VBA is used in each of the Office programs, as well as in other products by both Microsoft and some ISV's (Independent Software Vendors). The version of VBA in Access (2000 or later) is exactly the same as in Excel, Word, etc. What's different is the "host application object model".

The VBA language by itself has very little support for the user interface, and although it has some rudimentary support for files, it has no understanding of file types (.doc, .xls, .mdb, etc.). These things are provided by the host application (Word, Excel, and Access, etc.) in what is called the "object model" for that application. For example, the Word object model provides objects for accessing documents and ranges (for processing .doc files) and the Microsoft Forms package (for user interface). Excel has the same Forms package, has but its own objects for accessing workbooks (.xls files). It also has an object for accessing ranges, but since worksheet ranges are very different from Word document ranges, it's entirely different from Word's range object. Access has a document object (but it's purpose is not related to accessing an .mdb file), but no range object, and has its own built-in forms for user interface.

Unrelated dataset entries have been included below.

(** Taking the leftmost occurrence of a block loses nothing. *)
Lemma mids_match_leftmost b bs r :
  Forall2 char_matches b (take (length b) r) -> (length b <= length r)%nat ->
  mids_match (b :: bs) r <-> mids_match bs (drop (length b) r).
Proof.
  intros HF Hlen. split.
  - intros (g & m & r' & -> & HF' & HM). apply Forall2_length in HF'.
    rewrite (app_assoc g m r'), drop_app_le by (rewrite length_app; lia).
    by apply mids_match_prepend.
  - intros HM. exists [], (take (length b) r), (drop (length b) r).
    by rewrite app_nil_l, take_drop.
Qed.

Lemma mids_match_fail b bs x r :
  ~ Forall2 char_matches b (take (length b) (x :: r)) ->
  mids_match (b :: bs) (x :: r) <-> mids_match (b :: bs) r.
Proof.
  intros HF. split; [|apply (mids_match_prepend _ [x])].
  intros (g & m & r' & E & HF' & HM). destruct g as [|y g].
  - destruct HF. cbn in E. rewrite E. by rewrite (Forall2_length _ _ _ HF'), take_app_length.
  - injection E as -> ->. by exists g, m, r'.
Qed.

Lemma mids_match_head c b bs r :
  c <> kMatchOne -> mids_match ((c :: b) :: bs) r -> c ∈ r.
Proof.
  intros Hc (g & m & r' & -> & HF & _). inversion HF as [|? d ? m' Hd HF']; subst.
  destruct Hd as [?|<-]; [done|]. set_solver.
Qed.

Lemma flat_cons b bs : flat (b :: bs) = b ++ kMatchAny :: flat bs.
Proof. unfold flat. cbn. by rewrite <- app_assoc. Qed.

(** The region of [actual] between two offsets. *)
Definition region (actual : bytes) (lo hi : nat) : bytes := take (hi - lo) (drop lo actual).

Lemma region_length actual lo hi :
  (lo <= hi)%nat -> (hi <= length actual)%nat -> length (region actual lo hi) = (hi - lo)%nat.
Proof. intros. unfold region. rewrite length_take, length_drop. lia. Qed.

Lemma region_drop actual lo hi k :
  (k <= hi - lo)%nat -> drop k (region actual lo hi) = region actual (lo + k) hi.
Proof.
  intros. unfold region. replace (hi - lo)%nat with (k + (hi - (lo + k)))%nat by lia.
  rewrite <- take_drop_commute, drop_drop. by f_equal.
Qed.

Lemma region_take actual lo hi k :
  (k <= hi - lo)%nat -> take k (region actual lo hi) = take k (drop lo actual).
Proof. intros. unfold region. rewrite take_take. f_equal. lia. Qed.
Definition Allow (expr : bytes) (g : FastWildcardGroup) : FastWildcardGroup :=
  let g := Uncompile g in
  mkGroup (wildcards_ g ++ [Wildcard.InitFromSpec expr]) (allow_ g ++ [true])
    (rolling_hashes_ g) (effective_indices_ g) (wildcard_only_indices_ g)
    (pattern_hash_index_ g) (rolling_hash_length_ g).

Definition Disallow (expr : bytes) (g : FastWildcardGroup) : FastWildcardGroup :=
  let g := Uncompile g in
  mkGroup (wildcards_ g ++ [Wildcard.InitFromSpec expr]) (allow_ g ++ [false])
    (rolling_hashes_ g) (effective_indices_ g) (wildcard_only_indices_ g)
    (pattern_hash_index_ g) (rolling_hash_length_ g).

(** *** Matching *)

(** The first loop: all-wildcard patterns, latest first. *)
Fixpoint match_only (g : FastWildcardGroup) (str : bytes) (only : list Z) : option Z :=
  match only with
  | [] => Some kNoEntry
  | index :: rest =>
      w ← vget (wildcards_ g) index;
      m ← Wildcard.Match w str;
      if (m : bool) then vget (effective_indices_ g) index else match_only g str rest
  end.

(** The probe loop for one window; the source asserts that it ends within the
    table, and [fuel] is the size of the table. *)
Fixpoint probe_loop (fuel : nat) (g : FastWildcardGroup) (str : bytes)
    (rolling_hash probe max_effective_index : Z) : option Z :=
  match fuel with
  | O => None
  | S fuel' =>
      index ← pattern_hash_index (pattern_hash_index_ g) (u64 (rolling_hash + probe));
      if index <=? max_effective_index then Some max_effective_index else
      hash_i ← vget (rolling_hashes_ g) index;
      matched ← (if rolling_hash =? hash_i then
                   w ← vget (wildcards_ g) index; Wildcard.Match w str
                 else Some false);
      if (matched : bool) then vget (effective_indices_ g) index
      else probe_loop fuel' g str rolling_hash (probe + 1) max_effective_index
  end.

(** The Rabin-Karp loop over the windows of [str]. *)
Fixpoint roll_loop (fuel : nat) (g : FastWildcardGroup) (str : bytes)
    (exit_effective_index rolling_end rolling_hash ofs max_effective_index : Z) : option Z :=
  if (max_effective_index <? exit_effective_index) && (ofs <=? rolling_end) then
    match fuel with
    | O => None
    | S fuel' =>
        max_effective_index ← probe_loop (length (pattern_hash_index_ g)) g str rolling_hash 0
                                max_effective_index;
        let ofs := ofs + 1 in
        rolling_hash ←
          (if ofs <=? rolling_end then
             RollingHash.NextRollingHash str (Z.to_nat ofs) (Z.to_nat (rolling_hash_length_ g))
               rolling_hash
           else Some rolling_hash);
        roll_loop fuel' g str exit_effective_index rolling_end rolling_hash ofs max_effective_index
    end
  else Some max_effective_index.

(** The part of [Match] after the length has been read: [rolling_hash_length]
    is the value of the atomic that this call acquired. *)
Definition Match_with (g : FastWildcardGroup) (rolling_hash_length : Z) (str : bytes) (allow : bool)
  : option bool :=
  if rolling_hash_length =? kDontHash then
    WildcardGroup.Match_from (wildcards_ g) (allow_ g) str allow (length (wildcards_ g))
  else
    max_effective_index ← match_only g str (wildcard_only_indices_ g);
    let exit_effective_index := Z.of_nat (length (wildcards_ g)) - 1 in
    let rolling_end := Z.of_nat (length str) - rolling_hash_length in
    max_effective_index ←
      (if (max_effective_index <? exit_effective_index) && (0 <=? rolling_end) then
         rolling_hash ← RollingHash.RollingHash str 0 (Z.to_nat rolling_hash_length);
         roll_loop (length str + 1) g str exit_effective_index rolling_end rolling_hash 0
           max_effective_index
       else Some max_effective_index);
    if max_effective_index =? kNoEntry then Some allow
    else vget (allow_ g) max_effective_index.

Definition set_rolling_hash_length (l : Z) (g : FastWildcardGroup) : FastWildcardGroup :=
  mkGroup (wildcards_ g) (allow_ g) (rolling_hashes_ g) (effective_indices_ g)
    (wildcard_only_indices_ g) (pattern_hash_index_ g) l.

(** [Match], run to completion by one thread: the verdict and the new state. *)
Definition Match (g : FastWildcardGroup) (str : bytes) (allow : bool)
  : option (bool * FastWildcardGroup) :=
  g ← (if rolling_hash_length_ g =? kUncompiled
       then Compile (set_rolling_hash_length kDontHash g) else Some g);
  b ← Match_with g (rolling_hash_length_ g) str allow;
  Some (b, g).

Definition AppendFrom (src g : FastWildcardGroup) : option FastWildcardGroup :=
  let g := Uncompile g in
  if (length (wildcards_ src) =? length (allow_ src))%nat then
    Some (mkGroup (wildcards_ g ++ map Wildcard.Duplicate (wildcards_ src))
            (allow_ g ++ allow_ src) (rolling_hashes_ g) (effective_indices_ g)
            (wildcard_only_indices_ g) (pattern_hash_index_ g) (rolling_hash_length_ g))
  else None.

Definition CopyFrom (src g : FastWildcardGroup) : option FastWildcardGroup :=
  AppendFrom src (Clear g).

Definition Signature (g : FastWildcardGroup) : bytes :=
  concat (zip_with (fun w (a : bool) => Wildcard.spec w ++ lit (if a then "A" else "D") ++ lit ",")
            (wildcards_ g) (allow_ g)).

(** A compiled group, evaluated. *)
Definition example_specs : list (bytes * bool) :=
  [(lit "*.cc", true); (lit "*.h", true); (lit "a*.h", false); (lit "ab*.h", true);
   (lit "c*.cc", false); (lit "??", true); (lit "*foo*", true); (lit "*bar*", false);
   (lit "baz", true); (lit "qu*x", false); (lit "n?n", true); (lit "zz*", true);
   (lit "*yy", false)].
Definition example_group : FastWildcardGroup :=
  fold_left (fun g r => if (r.2 : bool) then Allow r.1 g else Disallow r.1 g) example_specs new_group.

Example example_group_compiles :
  (fun r => (r.1, rolling_hash_length_ r.2)) <$> Match example_group (lit "c.cc") true
  = Some (false, 1).
Proof. vm_compute. reflexivity. Qed.

(** ** The longest literal *)

Definition literal_range (spec : bytes) (pos len : nat) : Prop :=
  (pos + len <= length spec)%nat /\
  Forall (fun c => is_wildcard_char c = false) (take len (drop pos spec)).

Lemma find_first_of_literal spec pos :
  (pos < length spec)%nat ->
  let next := default (length spec) (find_first_of spec pos) in
  (pos <= next)%nat /\ literal_range spec pos (next - pos).
Proof.
  intros Hpos. cbn zeta. unfold find_first_of, literal_range.
  destruct (list_find _ _) as [[i c]|] eqn:E; cbn.
  - apply list_find_Some in E as (Hi & _ & Hn).
    apply lookup_lt_Some in Hi as Hlt. rewrite length_drop in Hlt.
    split; [lia|]. split; [lia|]. rewrite Nat.add_comm, Nat.add_sub.
    apply Forall_lookup_2. intros j x Hj.
    apply lookup_take_Some in Hj as [Hj Hji]. specialize (Hn j x Hj Hji).
    by destruct (is_wildcard_char x).
  - apply list_find_None in E. split; [lia|]. split; [lia|].
    rewrite take_ge by (rewrite length_drop; lia).
    eapply Forall_impl; [exact E|]. intros x Hx. cbn in Hx. by destruct (is_wildcard_char x).
Qed.

Lemma Longest_loop_literal fuel spec pos lp ll :
  literal_range spec lp ll ->
  let '(p, l) := Longest_loop fuel spec pos lp ll in literal_range spec p l.
Proof.
  revert pos lp ll. induction fuel as [|fuel IH]; intros pos lp ll H; cbn [Longest_loop]; [done|].
  destruct (Nat.ltb_spec pos (length spec)) as [Hpos|_]; [|done].
  destruct (find_first_of_literal spec pos Hpos) as [Hle Hlit].
  destruct (ll <? _)%nat; by apply IH.
Qed.

(** The literal of a wildcard occurs in every string the wildcard matches. *)
Lemma longest_literal_occurs w s :
  Wildcard.glob (Wildcard.spec w) s ->
  exists a b, s = a ++ LongestLiteralStringInWildcard w ++ b.
Proof.
  intros HG. unfold LongestLiteralStringInWildcard.
  assert (H0 : literal_range (Wildcard.spec w) 0 0) by (split; [lia|constructor]).
  pose proof (Longest_loop_literal (S (length (Wildcard.spec w))) (Wildcard.spec w) 0 0 0 H0) as HL.
  destruct (Longest_loop _ _ _ _ _) as [p l]. destruct HL as [Hlen HF].
  set (literal := take l (drop p (Wildcard.spec w))) in *.
  rewrite <- (take_drop p (Wildcard.spec w)), <- (take_drop l (drop p (Wildcard.spec w))) in HG.
  apply Wildcard.glob_app in HG as (a & ? & -> & _ & HG).
  apply Wildcard.glob_app in HG as (m & b & -> & HG & _).
  apply Wildcard.glob_simple in HG as ->; [by exists a, b|..].
  all: intros Hin; rewrite Forall_forall in HF; specialize (HF _ Hin); vm_compute in HF; done.
Qed.

(** ** The hash table *)

(** A table whose size is a power of two that fits in 64 bits. *)
Definition pow2_size (table : list Z) : Prop :=
  exists k, 0 <= k <= 64 /\ Z.of_nat (length table) = 2 ^ k.

(** The entry at probe distance [p] from hash [h]. *)
Definition probe_at (table : list Z) (h : Z) (p : nat) : option Z :=
  table !! Z.to_nat ((h + Z.of_nat p) mod Z.of_nat (length table)).

Lemma slot_mod table h : pow2_size table -> slot table h = h mod Z.of_nat (length table).
Proof.
  intros (k & Hk & E). unfold slot. rewrite E.
  replace (2 ^ k - 1) with (Z.ones k) by (rewrite Z.ones_equiv; lia).
  apply Z.land_ones. lia.
Qed.

Lemma pow2_size_pos table : pow2_size table -> 0 < Z.of_nat (length table).
Proof. intros (k & Hk & ->). apply Z.pow_pos_nonneg; lia. Qed.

VBA can be used to create generic functions that will work in any object model, but any considerable piece of VBA that actually interacts with a user or modifies data files will be written to expect an object model provided by the host application. Since your book is about generic VBA, it probably provides examples that will only compile in a specific host application, and the book should explain that to you somewhere.

To control where a popup window is positioned using VBA, check the DoCmd.MoveSize method or the MoveSize macro action.

Rick Sprague
Want the best answers? See faq181-2886
To write a program from scratch, first create the universe. - Paraphrased from Albert Einstein
 
thanks peoples, that's exactly what I was looking for I didn't know about the movesize method.